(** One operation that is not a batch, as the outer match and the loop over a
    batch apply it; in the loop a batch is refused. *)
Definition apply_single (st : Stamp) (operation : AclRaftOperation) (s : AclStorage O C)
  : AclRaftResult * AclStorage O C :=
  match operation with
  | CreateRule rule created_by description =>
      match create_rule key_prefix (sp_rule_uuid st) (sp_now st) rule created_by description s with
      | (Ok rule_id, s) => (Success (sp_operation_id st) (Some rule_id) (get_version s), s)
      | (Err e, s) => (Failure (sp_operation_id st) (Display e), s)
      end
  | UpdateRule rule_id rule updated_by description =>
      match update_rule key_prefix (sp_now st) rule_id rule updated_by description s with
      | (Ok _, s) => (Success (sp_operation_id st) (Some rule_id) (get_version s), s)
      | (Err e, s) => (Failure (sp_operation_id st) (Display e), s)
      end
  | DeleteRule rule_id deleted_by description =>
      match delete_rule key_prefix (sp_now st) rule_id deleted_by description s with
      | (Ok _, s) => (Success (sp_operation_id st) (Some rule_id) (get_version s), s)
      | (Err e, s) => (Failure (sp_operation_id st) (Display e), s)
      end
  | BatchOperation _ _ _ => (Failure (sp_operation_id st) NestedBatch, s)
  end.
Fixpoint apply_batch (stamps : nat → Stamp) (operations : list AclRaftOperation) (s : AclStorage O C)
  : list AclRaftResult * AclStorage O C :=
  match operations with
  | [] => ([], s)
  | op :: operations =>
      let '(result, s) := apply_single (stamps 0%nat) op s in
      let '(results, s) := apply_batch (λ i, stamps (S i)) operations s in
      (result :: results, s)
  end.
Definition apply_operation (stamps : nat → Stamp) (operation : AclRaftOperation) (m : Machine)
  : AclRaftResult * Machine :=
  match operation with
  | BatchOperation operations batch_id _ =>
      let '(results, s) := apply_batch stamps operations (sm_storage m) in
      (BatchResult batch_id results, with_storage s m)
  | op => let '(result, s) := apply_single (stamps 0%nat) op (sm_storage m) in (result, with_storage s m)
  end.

==

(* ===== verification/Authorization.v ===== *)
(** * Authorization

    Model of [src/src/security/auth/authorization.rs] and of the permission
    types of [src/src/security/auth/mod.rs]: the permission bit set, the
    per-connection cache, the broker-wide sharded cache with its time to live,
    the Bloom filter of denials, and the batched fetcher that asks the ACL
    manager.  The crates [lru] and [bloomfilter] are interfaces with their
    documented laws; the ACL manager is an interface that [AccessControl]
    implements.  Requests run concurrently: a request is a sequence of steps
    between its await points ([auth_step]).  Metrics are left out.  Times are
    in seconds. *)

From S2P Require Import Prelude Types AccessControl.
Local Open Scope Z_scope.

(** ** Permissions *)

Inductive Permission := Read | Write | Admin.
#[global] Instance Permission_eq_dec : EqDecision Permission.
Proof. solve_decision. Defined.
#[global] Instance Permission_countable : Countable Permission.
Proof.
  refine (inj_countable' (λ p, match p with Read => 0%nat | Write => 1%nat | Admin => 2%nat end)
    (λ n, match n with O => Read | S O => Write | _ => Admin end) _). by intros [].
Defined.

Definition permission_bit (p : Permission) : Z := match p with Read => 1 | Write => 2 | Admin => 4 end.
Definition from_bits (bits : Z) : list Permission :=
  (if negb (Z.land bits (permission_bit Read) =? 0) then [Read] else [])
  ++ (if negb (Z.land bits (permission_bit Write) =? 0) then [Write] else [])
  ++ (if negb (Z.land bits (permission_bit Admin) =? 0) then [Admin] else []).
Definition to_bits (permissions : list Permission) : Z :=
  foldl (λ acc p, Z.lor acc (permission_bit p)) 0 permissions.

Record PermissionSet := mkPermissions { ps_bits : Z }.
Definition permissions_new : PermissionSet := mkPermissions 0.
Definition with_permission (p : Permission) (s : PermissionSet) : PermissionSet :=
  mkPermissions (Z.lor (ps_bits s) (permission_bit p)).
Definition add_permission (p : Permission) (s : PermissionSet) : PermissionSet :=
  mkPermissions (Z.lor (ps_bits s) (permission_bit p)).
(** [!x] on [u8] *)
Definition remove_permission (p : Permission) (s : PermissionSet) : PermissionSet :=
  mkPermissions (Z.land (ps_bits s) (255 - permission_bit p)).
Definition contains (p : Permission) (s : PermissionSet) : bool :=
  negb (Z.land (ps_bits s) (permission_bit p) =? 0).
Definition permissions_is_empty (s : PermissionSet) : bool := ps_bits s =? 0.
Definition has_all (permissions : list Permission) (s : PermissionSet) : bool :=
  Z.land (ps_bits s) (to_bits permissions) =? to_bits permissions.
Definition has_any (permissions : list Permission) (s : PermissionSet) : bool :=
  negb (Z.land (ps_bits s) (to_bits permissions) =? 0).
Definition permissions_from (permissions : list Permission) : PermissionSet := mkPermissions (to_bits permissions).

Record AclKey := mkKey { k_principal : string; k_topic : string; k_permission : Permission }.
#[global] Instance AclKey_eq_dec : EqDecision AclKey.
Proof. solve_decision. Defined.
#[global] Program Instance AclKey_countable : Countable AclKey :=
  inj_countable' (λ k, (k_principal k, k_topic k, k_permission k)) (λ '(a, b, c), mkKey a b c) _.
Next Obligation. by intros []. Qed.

TO DO: Match on "Admin" and report each line of the data above that has it.

SOLUTION FOR THIS EXERCISE:
Inductive Permission := Read | Write | Admin.
  refine (inj_countable' (λ p, match p with Read => 0%nat | Write => 1%nat | Admin => 2%nat end)
    (λ n, match n with O => Read | S O => Write | _ => Admin end) _). by intros [].
Definition permission_bit (p : Permission) : Z := match p with Read => 1 | Write => 2 | Admin => 4 end.
  ++ (if negb (Z.land bits (permission_bit Admin) =? 0) then [Admin] else []).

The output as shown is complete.